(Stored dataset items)
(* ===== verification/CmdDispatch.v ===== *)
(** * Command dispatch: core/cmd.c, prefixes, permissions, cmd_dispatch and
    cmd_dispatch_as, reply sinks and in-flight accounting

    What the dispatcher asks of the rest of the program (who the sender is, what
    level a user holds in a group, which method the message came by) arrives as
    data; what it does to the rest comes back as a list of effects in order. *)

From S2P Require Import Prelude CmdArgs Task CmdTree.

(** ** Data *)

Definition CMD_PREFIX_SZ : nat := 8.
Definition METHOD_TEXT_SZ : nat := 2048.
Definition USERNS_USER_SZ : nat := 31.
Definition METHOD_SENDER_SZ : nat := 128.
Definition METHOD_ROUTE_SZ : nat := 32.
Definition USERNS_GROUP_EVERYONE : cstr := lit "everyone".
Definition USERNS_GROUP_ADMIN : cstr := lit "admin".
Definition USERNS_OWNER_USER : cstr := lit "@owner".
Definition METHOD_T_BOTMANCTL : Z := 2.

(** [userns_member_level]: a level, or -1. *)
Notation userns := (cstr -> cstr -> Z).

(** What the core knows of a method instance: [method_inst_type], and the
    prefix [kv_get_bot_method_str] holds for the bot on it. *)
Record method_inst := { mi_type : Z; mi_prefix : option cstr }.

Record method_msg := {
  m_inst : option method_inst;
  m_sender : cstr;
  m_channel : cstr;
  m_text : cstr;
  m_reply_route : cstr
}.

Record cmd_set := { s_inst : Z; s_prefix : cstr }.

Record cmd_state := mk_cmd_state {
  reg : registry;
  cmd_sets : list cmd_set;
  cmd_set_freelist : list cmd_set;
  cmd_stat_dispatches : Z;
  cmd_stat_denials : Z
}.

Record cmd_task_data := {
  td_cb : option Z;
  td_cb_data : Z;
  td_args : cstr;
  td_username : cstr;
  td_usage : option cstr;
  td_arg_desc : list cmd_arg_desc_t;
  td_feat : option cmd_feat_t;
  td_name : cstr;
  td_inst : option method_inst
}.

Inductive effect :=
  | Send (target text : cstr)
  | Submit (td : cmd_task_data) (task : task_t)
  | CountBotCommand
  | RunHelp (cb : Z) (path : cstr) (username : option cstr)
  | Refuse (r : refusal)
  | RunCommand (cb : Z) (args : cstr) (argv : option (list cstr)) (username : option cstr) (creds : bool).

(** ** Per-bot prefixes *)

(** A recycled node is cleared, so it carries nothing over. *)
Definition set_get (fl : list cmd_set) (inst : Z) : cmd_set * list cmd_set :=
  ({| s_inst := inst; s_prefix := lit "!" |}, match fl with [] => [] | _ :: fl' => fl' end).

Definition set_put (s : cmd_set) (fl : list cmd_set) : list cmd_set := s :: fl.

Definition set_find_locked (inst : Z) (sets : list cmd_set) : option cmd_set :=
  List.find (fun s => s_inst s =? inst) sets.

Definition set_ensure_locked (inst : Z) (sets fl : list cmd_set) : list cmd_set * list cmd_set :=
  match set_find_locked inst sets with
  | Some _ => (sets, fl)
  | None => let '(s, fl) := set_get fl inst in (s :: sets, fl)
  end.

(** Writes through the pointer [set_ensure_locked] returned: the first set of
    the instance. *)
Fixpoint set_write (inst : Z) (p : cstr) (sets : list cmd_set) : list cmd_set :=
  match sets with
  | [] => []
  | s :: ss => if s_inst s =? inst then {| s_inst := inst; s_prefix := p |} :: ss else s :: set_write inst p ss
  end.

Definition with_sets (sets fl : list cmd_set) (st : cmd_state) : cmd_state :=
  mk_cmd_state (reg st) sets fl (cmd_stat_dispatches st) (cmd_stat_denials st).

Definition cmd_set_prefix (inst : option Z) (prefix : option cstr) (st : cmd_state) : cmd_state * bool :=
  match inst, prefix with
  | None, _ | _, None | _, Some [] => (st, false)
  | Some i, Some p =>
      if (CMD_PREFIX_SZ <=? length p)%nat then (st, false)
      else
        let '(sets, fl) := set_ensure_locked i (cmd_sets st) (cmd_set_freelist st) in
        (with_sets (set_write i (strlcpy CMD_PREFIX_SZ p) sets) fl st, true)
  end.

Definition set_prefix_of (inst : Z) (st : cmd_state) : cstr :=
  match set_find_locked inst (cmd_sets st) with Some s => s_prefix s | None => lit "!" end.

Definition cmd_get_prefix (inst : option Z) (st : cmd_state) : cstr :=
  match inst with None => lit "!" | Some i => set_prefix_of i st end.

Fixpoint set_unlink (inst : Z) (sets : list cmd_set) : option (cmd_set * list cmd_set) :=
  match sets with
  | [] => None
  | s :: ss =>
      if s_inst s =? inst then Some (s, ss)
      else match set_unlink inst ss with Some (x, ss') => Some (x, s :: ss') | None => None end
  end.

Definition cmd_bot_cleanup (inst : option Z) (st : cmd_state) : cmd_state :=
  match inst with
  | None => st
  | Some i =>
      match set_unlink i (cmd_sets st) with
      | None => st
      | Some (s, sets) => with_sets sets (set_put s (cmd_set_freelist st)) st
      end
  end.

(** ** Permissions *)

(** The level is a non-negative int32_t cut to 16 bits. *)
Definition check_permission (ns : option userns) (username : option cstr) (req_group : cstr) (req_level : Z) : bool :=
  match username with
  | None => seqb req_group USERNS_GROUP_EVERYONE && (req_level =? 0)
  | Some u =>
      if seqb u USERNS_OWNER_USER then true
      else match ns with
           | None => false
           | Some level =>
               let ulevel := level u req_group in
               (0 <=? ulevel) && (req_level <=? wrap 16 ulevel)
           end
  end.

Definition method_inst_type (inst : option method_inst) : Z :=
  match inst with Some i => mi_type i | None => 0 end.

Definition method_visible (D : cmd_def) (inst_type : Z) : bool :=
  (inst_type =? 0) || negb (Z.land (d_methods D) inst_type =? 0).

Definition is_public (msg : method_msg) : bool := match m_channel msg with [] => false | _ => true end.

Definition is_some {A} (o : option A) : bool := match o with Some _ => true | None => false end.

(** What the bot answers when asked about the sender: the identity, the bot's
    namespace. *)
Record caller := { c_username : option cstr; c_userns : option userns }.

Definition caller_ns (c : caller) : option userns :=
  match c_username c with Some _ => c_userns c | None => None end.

---

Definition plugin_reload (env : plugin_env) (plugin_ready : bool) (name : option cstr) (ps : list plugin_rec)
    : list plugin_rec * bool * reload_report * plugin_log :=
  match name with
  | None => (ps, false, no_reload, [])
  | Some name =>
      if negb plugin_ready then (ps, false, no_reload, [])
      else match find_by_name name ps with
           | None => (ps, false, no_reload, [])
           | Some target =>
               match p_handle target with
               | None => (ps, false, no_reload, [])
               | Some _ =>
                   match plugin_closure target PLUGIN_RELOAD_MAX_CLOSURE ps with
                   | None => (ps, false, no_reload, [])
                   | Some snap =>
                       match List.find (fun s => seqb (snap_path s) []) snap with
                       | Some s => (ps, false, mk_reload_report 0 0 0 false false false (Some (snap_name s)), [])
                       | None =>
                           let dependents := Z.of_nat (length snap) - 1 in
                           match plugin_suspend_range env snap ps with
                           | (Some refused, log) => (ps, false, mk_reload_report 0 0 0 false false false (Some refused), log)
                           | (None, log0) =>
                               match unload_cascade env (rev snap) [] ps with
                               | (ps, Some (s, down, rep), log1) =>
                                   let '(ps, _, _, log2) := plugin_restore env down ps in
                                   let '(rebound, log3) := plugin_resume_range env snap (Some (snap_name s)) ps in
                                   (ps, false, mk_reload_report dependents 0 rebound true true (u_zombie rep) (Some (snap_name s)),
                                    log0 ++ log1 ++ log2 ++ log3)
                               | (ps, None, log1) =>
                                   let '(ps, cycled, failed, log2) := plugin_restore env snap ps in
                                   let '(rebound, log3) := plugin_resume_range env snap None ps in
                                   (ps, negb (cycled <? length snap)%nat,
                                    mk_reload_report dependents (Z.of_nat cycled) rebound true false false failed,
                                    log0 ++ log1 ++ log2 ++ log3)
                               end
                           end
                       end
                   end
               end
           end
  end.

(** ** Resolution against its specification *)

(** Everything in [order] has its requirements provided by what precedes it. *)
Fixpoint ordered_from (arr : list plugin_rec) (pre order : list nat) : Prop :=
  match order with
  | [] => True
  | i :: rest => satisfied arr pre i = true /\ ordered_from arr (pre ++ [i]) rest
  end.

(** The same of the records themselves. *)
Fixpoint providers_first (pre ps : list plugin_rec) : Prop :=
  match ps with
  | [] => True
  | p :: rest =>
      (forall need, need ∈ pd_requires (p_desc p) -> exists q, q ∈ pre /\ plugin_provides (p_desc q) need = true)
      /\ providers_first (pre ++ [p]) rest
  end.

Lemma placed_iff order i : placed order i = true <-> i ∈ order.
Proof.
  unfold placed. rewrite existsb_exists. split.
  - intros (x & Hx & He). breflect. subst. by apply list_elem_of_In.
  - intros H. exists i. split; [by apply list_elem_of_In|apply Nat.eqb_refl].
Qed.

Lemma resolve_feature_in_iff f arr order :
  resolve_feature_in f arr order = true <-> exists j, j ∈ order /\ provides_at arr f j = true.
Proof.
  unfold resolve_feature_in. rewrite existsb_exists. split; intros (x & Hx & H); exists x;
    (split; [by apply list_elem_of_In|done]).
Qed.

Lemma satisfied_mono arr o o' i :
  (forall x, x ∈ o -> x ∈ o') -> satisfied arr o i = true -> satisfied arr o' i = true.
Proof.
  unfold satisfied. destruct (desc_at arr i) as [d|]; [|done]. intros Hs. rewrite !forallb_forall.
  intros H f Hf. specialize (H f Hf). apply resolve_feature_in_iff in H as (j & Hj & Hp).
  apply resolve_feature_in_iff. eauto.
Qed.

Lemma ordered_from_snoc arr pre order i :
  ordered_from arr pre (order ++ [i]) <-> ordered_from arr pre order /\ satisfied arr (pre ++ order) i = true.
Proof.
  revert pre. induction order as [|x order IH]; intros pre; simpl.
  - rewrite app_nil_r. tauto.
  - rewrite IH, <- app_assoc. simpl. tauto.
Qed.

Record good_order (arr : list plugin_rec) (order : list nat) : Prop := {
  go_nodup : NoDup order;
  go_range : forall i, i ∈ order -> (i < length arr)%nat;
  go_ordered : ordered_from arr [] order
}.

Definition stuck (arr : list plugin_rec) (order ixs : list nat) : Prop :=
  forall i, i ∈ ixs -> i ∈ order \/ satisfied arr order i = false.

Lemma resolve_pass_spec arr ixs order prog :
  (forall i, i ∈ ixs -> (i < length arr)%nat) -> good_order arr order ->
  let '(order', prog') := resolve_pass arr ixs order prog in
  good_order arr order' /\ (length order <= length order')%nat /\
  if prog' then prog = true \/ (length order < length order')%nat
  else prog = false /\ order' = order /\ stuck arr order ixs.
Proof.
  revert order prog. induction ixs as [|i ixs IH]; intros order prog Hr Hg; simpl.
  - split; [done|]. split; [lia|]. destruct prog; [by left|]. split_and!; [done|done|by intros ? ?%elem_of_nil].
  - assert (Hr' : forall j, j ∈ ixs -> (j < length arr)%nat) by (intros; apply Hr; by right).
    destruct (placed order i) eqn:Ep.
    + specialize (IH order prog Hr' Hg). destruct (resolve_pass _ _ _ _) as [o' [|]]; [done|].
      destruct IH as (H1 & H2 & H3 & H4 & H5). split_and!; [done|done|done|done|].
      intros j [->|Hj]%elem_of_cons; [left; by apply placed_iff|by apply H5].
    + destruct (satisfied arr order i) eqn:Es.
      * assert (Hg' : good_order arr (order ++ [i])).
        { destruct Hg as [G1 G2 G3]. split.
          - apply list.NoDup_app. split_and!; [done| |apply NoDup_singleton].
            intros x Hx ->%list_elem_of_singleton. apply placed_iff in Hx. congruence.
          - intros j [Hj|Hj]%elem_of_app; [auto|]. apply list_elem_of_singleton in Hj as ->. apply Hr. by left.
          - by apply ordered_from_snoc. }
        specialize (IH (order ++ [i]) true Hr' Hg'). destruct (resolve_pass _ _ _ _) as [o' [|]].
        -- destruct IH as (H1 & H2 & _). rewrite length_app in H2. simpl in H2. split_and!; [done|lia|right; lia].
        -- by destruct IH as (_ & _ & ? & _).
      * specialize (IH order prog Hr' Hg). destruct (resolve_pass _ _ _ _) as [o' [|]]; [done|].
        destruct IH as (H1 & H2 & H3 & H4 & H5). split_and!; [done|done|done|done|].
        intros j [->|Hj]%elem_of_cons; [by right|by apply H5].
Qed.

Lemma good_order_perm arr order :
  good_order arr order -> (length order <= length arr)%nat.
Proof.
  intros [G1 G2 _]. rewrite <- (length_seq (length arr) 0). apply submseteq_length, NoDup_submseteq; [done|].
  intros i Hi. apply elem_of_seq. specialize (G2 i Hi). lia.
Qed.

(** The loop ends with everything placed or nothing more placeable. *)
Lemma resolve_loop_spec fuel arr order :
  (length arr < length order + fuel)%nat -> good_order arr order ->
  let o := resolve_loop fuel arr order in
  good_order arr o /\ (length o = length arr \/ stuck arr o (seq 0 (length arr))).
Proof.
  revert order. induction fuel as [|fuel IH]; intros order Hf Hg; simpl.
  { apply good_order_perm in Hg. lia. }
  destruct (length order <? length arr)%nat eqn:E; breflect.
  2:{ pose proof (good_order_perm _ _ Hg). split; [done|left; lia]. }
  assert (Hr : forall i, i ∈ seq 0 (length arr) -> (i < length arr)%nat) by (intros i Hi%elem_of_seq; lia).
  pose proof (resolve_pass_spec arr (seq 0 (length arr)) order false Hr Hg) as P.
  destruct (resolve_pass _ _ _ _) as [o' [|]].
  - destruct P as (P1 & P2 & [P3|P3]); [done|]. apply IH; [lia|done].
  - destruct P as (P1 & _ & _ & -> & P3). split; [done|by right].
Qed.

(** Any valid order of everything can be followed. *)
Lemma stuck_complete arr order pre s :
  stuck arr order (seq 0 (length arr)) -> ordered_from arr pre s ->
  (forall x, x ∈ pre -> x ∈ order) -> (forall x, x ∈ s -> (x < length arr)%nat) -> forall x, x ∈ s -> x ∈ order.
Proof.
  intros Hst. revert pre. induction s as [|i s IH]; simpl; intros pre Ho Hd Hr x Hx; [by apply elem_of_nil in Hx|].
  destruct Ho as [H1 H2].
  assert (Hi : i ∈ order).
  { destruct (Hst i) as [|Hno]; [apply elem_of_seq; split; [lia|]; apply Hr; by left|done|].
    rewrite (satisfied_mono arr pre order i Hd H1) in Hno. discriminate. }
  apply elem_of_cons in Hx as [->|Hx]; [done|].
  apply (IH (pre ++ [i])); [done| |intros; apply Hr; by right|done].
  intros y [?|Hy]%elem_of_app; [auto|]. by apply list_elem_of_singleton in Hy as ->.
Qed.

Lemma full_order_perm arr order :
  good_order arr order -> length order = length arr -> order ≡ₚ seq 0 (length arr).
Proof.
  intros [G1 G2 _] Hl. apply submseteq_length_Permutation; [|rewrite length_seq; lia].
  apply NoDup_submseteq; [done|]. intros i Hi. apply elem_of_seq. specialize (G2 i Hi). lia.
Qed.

==

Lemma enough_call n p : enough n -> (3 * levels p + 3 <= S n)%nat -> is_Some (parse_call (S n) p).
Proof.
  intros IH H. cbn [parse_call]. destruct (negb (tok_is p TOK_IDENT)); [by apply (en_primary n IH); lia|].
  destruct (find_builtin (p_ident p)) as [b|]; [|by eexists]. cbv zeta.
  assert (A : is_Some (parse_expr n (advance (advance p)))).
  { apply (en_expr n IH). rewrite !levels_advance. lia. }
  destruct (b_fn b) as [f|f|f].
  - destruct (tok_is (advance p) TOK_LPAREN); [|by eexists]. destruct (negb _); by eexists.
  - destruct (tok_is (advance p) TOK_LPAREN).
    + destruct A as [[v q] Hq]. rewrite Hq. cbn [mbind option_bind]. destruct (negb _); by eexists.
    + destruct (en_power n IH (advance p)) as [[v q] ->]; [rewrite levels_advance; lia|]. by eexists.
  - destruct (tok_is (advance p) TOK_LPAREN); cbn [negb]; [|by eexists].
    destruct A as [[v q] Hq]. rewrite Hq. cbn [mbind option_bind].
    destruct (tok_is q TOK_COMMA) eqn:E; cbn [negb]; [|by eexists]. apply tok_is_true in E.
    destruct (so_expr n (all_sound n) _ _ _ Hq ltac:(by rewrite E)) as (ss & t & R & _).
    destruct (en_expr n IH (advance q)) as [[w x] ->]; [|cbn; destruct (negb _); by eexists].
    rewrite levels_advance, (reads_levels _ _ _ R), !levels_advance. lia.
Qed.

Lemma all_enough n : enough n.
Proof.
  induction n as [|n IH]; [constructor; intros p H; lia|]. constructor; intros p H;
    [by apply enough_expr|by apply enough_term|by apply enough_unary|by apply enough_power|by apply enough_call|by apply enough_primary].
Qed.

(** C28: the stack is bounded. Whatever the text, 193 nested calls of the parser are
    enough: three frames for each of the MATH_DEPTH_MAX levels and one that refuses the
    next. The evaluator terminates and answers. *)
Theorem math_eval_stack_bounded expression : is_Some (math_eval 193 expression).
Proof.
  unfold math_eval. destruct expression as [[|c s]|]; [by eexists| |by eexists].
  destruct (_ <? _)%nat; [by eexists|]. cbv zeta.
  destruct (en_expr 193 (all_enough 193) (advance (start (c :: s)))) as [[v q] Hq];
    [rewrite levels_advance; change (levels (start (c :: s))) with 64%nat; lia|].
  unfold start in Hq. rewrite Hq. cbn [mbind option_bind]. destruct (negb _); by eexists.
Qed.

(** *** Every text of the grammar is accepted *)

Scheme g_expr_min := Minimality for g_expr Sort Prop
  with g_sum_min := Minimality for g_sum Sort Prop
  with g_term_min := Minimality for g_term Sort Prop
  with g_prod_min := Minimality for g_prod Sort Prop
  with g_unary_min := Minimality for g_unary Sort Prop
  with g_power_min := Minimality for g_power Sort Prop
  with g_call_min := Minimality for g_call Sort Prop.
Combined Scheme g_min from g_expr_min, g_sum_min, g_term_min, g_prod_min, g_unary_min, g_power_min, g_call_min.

■ **TASK REQUIREMENTS**:
The lines to extract from the data above begin with the line containing "(* ===== verification/CmdDispatch.v ===== *)" and end with the line containing "(** ** Per-bot prefixes *)". Extract them exactly, including both.

■ **ANSWER SPACE**:
(* ===== verification/CmdDispatch.v ===== *)
(** * Command dispatch: core/cmd.c, prefixes, permissions, cmd_dispatch and
    cmd_dispatch_as, reply sinks and in-flight accounting

    What the dispatcher asks of the rest of the program (who the sender is, what
    level a user holds in a group, which method the message came by) arrives as
    data; what it does to the rest comes back as a list of effects in order. *)

From S2P Require Import Prelude CmdArgs Task CmdTree.

(** ** Data *)

Definition CMD_PREFIX_SZ : nat := 8.
Definition METHOD_TEXT_SZ : nat := 2048.
Definition USERNS_USER_SZ : nat := 31.
Definition METHOD_SENDER_SZ : nat := 128.
Definition METHOD_ROUTE_SZ : nat := 32.
Definition USERNS_GROUP_EVERYONE : cstr := lit "everyone".
Definition USERNS_GROUP_ADMIN : cstr := lit "admin".
Definition USERNS_OWNER_USER : cstr := lit "@owner".
Definition METHOD_T_BOTMANCTL : Z := 2.

(** [userns_member_level]: a level, or -1. *)
Notation userns := (cstr -> cstr -> Z).

(** What the core knows of a method instance: [method_inst_type], and the
    prefix [kv_get_bot_method_str] holds for the bot on it. *)
Record method_inst := { mi_type : Z; mi_prefix : option cstr }.

Record method_msg := {
  m_inst : option method_inst;
  m_sender : cstr;
  m_channel : cstr;
  m_text : cstr;
  m_reply_route : cstr
}.

Record cmd_set := { s_inst : Z; s_prefix : cstr }.

Record cmd_state := mk_cmd_state {
  reg : registry;
  cmd_sets : list cmd_set;
  cmd_set_freelist : list cmd_set;
  cmd_stat_dispatches : Z;
  cmd_stat_denials : Z
}.

Record cmd_task_data := {
  td_cb : option Z;
  td_cb_data : Z;
  td_args : cstr;
  td_username : cstr;
  td_usage : option cstr;
  td_arg_desc : list cmd_arg_desc_t;
  td_feat : option cmd_feat_t;
  td_name : cstr;
  td_inst : option method_inst
}.

Inductive effect :=
  | Send (target text : cstr)
  | Submit (td : cmd_task_data) (task : task_t)
  | CountBotCommand
  | RunHelp (cb : Z) (path : cstr) (username : option cstr)
  | Refuse (r : refusal)
  | RunCommand (cb : Z) (args : cstr) (argv : option (list cstr)) (username : option cstr) (creds : bool).

(** ** Per-bot prefixes *)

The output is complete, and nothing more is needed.